Exactly reproduce the data from its first line through the line with "validation accepts is", leaving out every line after it.

[[ RECORD EXCERPTS open ]]

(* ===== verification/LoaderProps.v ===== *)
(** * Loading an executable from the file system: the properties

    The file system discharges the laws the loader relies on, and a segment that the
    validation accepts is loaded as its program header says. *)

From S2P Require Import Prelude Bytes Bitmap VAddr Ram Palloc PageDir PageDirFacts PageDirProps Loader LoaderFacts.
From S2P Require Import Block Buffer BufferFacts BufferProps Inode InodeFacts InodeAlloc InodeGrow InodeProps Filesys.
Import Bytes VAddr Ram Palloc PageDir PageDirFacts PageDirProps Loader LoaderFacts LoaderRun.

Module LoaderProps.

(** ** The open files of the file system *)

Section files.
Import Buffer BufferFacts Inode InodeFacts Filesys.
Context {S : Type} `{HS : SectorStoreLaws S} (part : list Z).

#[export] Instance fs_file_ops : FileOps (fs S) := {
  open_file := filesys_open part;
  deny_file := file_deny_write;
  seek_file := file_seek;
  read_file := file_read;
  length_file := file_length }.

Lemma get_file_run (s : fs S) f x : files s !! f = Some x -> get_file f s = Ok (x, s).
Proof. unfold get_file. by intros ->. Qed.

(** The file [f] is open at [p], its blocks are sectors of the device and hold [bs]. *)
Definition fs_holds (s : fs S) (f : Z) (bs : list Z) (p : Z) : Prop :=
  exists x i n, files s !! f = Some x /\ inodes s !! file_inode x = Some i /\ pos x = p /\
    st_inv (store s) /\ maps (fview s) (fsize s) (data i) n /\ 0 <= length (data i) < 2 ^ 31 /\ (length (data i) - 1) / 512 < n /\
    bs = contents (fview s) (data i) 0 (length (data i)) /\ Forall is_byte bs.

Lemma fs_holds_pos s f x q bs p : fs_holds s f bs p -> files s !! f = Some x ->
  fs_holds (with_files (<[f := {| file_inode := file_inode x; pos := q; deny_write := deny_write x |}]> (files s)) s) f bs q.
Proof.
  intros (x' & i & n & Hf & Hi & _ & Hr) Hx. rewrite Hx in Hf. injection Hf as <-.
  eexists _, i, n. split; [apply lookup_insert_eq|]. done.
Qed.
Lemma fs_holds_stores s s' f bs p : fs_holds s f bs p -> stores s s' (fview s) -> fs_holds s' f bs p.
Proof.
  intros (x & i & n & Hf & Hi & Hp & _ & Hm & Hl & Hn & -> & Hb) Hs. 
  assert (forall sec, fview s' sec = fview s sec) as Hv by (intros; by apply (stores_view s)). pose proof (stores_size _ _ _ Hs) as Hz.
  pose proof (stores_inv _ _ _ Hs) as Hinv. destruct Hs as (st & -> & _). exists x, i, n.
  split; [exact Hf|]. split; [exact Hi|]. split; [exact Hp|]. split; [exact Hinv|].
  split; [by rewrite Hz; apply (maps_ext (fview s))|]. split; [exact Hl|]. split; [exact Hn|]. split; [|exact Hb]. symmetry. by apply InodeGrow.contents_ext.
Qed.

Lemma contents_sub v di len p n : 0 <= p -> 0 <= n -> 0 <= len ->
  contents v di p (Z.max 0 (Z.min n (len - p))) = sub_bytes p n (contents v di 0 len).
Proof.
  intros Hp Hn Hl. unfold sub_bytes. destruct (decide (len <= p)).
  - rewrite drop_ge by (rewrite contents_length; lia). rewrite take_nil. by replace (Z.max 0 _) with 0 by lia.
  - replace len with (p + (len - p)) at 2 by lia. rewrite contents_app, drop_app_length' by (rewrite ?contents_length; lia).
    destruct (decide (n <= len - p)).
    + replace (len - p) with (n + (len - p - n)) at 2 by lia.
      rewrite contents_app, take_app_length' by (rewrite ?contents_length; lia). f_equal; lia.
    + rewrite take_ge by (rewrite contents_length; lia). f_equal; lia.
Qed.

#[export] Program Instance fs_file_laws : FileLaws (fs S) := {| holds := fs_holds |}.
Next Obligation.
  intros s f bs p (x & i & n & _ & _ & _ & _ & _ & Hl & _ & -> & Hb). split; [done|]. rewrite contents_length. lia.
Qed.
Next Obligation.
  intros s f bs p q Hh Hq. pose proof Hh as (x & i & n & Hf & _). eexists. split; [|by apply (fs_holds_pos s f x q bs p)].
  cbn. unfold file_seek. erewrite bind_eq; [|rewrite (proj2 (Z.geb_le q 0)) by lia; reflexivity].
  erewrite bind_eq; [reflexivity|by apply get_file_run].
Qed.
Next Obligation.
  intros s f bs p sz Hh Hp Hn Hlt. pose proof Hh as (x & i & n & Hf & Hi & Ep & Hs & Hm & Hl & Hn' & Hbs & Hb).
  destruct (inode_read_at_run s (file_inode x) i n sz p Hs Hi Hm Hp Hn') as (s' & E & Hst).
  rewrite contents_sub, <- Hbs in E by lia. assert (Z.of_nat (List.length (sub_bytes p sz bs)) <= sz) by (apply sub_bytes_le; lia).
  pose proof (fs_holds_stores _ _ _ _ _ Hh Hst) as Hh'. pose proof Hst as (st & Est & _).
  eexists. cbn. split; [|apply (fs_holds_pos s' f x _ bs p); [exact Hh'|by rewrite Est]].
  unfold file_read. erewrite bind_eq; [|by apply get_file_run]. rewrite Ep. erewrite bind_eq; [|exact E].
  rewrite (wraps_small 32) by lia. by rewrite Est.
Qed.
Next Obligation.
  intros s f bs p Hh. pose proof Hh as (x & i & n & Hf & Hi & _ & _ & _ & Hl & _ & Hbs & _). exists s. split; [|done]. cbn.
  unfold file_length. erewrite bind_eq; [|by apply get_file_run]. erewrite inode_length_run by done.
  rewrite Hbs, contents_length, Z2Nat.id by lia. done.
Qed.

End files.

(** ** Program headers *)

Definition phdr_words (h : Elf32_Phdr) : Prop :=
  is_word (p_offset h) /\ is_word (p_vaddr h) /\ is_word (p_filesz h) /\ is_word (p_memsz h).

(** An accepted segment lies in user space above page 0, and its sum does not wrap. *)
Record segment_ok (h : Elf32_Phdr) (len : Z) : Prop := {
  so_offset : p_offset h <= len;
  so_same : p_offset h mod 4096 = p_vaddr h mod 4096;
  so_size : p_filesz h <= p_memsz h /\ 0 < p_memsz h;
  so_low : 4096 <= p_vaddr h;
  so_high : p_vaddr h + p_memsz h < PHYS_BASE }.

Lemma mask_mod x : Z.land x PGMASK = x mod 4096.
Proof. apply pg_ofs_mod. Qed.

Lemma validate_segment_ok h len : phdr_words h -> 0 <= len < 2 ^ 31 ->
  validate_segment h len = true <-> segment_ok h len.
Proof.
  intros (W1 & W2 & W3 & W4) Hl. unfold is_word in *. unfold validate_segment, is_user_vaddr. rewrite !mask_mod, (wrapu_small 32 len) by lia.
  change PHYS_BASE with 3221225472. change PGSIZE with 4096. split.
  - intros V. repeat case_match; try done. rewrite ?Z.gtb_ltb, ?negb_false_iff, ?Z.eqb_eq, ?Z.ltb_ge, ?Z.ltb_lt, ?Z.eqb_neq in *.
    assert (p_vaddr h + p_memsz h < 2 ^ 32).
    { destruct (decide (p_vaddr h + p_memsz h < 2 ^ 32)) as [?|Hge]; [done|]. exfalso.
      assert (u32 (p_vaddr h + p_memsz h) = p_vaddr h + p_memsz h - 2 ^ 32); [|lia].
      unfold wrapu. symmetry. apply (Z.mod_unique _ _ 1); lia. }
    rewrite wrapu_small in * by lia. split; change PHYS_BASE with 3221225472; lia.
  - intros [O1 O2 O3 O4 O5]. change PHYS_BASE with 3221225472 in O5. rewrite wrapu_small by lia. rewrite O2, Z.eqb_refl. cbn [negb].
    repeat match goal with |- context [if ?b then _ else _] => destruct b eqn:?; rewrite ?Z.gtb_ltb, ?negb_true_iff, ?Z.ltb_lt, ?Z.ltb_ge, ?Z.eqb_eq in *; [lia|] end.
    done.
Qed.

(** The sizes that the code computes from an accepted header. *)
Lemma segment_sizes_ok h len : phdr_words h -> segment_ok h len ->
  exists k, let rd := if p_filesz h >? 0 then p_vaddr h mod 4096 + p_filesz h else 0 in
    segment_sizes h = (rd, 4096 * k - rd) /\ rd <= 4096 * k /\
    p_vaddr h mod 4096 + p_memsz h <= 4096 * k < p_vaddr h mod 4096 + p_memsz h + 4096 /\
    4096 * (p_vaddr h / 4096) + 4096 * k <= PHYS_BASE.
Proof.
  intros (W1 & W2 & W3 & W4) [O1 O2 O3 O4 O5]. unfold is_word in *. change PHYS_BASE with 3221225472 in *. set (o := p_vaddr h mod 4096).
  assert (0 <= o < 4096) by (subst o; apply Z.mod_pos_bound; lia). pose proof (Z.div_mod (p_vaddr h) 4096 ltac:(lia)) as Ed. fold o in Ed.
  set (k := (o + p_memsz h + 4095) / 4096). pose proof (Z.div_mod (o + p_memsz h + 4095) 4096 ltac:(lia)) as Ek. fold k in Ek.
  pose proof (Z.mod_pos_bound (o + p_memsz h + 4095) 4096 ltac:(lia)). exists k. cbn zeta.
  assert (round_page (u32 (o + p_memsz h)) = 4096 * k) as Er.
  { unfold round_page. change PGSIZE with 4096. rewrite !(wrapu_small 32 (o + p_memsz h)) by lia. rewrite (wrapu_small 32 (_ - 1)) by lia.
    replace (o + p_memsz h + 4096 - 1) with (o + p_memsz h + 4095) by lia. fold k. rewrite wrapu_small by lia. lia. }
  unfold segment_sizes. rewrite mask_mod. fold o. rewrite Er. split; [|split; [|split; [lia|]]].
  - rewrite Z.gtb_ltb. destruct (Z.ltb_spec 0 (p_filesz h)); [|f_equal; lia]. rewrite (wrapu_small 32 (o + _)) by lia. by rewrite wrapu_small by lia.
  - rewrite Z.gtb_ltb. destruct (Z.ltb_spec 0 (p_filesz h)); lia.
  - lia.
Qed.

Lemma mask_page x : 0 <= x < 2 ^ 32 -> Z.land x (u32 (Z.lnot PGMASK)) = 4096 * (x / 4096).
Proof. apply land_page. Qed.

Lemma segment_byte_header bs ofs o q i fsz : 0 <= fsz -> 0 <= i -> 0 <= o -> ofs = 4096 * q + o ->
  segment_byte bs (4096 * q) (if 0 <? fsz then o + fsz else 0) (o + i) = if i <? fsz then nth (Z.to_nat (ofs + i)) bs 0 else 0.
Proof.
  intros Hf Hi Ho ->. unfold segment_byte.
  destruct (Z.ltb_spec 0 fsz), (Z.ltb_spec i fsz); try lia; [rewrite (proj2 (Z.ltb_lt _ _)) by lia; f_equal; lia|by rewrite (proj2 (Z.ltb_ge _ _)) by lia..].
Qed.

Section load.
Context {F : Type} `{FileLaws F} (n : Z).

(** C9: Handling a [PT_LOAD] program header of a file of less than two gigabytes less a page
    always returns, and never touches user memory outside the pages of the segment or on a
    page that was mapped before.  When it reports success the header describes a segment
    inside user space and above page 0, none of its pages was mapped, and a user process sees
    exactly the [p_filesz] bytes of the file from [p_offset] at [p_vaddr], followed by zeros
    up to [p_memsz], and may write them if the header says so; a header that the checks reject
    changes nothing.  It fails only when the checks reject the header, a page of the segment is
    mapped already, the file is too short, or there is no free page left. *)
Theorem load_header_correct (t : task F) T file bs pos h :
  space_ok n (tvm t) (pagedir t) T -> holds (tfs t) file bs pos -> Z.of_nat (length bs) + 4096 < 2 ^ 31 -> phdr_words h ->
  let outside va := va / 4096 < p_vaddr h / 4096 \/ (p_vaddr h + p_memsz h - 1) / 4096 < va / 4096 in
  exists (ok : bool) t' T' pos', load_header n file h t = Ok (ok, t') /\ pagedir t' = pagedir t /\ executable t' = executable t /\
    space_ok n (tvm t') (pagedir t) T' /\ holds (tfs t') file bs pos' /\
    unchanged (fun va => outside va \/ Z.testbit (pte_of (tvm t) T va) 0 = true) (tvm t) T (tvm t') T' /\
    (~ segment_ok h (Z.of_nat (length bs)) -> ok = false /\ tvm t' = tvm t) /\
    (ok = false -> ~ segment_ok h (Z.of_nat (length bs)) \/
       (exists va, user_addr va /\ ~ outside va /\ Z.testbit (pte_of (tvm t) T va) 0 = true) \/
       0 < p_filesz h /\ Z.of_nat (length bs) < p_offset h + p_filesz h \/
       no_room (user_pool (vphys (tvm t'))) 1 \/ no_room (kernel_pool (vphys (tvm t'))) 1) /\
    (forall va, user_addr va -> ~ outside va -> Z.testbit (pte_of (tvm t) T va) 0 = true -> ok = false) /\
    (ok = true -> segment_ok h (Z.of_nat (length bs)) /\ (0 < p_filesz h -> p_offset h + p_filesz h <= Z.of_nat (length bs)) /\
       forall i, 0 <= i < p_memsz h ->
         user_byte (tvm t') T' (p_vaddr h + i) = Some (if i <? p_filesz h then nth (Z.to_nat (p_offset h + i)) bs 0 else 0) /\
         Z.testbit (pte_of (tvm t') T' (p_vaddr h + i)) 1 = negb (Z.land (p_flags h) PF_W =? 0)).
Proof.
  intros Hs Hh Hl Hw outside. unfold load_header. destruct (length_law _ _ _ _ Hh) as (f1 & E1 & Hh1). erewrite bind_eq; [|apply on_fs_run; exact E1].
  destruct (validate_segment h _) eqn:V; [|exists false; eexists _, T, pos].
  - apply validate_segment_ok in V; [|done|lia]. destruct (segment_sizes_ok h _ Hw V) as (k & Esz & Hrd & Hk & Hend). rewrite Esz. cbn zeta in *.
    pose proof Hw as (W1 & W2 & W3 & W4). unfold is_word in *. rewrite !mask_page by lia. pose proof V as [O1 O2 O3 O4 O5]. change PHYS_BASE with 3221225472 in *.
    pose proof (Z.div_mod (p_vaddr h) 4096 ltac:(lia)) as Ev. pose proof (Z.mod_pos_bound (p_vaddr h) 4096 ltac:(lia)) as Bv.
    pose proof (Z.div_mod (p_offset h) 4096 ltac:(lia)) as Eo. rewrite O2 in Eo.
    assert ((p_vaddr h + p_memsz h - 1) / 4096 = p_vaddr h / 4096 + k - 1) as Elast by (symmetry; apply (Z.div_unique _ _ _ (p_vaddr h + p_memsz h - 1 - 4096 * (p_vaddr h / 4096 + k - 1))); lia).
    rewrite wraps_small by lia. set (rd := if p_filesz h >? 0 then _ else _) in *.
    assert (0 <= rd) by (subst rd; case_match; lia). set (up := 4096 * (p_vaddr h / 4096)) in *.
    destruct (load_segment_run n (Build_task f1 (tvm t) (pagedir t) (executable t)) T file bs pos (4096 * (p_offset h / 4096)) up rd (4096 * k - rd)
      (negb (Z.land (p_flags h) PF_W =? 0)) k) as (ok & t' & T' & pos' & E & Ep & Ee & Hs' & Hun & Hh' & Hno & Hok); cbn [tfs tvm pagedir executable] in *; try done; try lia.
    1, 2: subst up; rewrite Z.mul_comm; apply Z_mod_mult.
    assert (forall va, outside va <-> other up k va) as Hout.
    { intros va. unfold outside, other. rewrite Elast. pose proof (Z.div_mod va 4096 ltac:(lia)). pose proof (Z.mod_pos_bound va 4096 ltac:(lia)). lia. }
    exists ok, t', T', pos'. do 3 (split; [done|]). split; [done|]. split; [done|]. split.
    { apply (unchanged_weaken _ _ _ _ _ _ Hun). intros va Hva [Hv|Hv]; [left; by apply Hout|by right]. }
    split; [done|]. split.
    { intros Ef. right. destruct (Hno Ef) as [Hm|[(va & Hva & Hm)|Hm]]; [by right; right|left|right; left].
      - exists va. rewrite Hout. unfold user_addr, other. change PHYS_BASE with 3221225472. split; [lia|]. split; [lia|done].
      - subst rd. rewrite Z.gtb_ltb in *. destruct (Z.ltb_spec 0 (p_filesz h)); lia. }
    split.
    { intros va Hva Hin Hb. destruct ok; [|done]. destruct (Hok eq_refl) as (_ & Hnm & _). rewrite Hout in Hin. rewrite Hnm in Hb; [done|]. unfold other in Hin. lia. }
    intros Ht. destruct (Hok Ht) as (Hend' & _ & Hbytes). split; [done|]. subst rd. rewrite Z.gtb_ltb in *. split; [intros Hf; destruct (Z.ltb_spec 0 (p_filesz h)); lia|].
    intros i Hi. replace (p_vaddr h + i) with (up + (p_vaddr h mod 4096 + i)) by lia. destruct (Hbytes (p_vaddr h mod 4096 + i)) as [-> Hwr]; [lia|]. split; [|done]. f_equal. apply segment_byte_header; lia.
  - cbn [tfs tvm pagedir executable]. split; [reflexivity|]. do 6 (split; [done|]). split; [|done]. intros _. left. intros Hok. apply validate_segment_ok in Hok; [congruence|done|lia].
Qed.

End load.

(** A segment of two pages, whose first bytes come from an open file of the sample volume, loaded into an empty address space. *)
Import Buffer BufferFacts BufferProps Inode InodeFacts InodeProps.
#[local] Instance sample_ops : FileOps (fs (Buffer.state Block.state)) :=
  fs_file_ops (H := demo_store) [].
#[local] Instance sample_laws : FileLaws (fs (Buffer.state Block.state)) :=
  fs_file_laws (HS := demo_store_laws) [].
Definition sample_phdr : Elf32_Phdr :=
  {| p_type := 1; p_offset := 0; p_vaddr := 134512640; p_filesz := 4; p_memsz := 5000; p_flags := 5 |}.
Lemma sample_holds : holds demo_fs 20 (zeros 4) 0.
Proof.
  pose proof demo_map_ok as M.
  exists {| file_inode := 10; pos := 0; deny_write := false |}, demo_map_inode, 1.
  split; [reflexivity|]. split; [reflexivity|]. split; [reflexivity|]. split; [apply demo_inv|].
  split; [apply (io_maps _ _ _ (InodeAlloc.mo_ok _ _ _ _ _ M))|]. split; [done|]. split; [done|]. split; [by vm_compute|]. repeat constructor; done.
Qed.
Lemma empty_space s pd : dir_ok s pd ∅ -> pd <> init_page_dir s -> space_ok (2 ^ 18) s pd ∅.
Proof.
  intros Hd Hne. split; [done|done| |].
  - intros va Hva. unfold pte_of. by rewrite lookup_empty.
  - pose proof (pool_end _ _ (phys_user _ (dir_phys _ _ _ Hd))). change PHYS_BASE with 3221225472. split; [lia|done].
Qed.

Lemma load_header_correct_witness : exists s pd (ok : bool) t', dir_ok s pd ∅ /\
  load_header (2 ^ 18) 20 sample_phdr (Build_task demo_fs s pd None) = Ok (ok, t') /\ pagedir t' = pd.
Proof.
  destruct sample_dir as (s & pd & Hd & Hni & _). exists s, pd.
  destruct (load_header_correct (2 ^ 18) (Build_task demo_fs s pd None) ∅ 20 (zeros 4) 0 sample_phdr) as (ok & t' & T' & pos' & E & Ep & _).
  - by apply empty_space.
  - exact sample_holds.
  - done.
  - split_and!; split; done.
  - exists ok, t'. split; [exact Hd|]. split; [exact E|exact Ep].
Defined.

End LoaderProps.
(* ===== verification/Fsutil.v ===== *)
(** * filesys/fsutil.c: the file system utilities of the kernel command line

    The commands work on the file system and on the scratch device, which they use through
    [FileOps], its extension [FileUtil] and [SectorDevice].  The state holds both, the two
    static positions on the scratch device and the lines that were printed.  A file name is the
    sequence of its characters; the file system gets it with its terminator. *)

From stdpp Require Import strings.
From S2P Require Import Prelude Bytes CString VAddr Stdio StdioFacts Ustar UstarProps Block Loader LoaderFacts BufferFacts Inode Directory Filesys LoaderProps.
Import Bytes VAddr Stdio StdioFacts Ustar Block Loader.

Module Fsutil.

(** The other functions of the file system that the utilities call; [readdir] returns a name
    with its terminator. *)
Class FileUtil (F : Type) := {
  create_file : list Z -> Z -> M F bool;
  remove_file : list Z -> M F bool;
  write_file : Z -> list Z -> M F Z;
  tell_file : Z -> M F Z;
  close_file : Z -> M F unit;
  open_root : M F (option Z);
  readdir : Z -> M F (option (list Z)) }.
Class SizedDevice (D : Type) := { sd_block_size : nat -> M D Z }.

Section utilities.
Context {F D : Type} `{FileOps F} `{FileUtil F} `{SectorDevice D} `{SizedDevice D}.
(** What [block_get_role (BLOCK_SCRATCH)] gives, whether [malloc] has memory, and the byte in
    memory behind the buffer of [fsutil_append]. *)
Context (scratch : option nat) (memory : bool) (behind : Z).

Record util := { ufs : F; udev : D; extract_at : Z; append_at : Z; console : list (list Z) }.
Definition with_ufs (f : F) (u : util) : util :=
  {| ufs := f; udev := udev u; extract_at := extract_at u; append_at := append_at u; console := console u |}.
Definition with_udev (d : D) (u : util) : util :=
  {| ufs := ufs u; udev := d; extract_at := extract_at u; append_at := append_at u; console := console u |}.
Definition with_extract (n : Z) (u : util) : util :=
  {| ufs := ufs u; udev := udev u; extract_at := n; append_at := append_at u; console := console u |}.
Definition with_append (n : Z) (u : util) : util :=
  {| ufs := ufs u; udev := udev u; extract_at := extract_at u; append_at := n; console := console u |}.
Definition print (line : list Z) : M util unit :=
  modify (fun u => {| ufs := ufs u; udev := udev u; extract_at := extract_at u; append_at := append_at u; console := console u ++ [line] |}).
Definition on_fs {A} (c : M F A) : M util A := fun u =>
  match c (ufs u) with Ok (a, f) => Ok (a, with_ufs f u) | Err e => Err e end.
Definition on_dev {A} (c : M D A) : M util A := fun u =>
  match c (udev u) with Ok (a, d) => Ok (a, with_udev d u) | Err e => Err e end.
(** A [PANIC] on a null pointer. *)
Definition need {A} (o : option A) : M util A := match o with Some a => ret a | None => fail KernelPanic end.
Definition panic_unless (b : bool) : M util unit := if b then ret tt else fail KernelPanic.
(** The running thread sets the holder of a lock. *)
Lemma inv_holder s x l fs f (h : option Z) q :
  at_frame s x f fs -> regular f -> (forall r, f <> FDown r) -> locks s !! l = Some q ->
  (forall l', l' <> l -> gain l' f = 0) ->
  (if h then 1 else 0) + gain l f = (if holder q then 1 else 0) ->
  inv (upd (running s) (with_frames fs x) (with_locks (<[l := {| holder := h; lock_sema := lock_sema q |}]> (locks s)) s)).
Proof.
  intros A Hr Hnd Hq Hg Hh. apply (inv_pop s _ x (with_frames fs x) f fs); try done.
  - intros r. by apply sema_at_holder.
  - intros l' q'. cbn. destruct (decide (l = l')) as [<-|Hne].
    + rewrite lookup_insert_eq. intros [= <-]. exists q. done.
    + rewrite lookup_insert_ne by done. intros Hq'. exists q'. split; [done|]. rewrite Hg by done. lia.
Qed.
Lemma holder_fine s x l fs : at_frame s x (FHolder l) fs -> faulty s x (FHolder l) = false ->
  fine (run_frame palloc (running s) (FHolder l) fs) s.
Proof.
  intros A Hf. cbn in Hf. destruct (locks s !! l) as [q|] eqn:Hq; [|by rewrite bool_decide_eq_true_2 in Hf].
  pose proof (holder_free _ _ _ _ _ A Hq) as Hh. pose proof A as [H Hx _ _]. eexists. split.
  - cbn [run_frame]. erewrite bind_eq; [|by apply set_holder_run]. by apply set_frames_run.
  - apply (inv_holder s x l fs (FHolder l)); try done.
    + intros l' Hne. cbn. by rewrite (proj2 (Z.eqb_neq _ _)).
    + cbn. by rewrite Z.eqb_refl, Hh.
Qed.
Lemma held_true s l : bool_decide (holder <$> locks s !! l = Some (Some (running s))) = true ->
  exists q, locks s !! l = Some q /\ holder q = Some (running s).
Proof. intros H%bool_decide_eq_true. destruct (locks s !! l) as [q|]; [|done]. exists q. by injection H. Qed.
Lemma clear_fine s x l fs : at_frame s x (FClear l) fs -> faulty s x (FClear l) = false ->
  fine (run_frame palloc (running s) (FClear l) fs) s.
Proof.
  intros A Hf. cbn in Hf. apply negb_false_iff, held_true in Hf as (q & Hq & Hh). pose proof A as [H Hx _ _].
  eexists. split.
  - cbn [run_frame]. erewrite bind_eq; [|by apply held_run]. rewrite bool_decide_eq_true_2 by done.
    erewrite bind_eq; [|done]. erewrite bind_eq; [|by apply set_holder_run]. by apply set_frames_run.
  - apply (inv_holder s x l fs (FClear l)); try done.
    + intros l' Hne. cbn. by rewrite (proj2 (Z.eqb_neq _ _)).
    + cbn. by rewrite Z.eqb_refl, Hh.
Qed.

[[ RECORD EXCERPTS closed ]]

** REPLY TO THE TASK **
(* ===== verification/LoaderProps.v ===== *)
(** * Loading an executable from the file system: the properties

    The file system discharges the laws the loader relies on, and a segment that the
    validation accepts is loaded as its program header says. *)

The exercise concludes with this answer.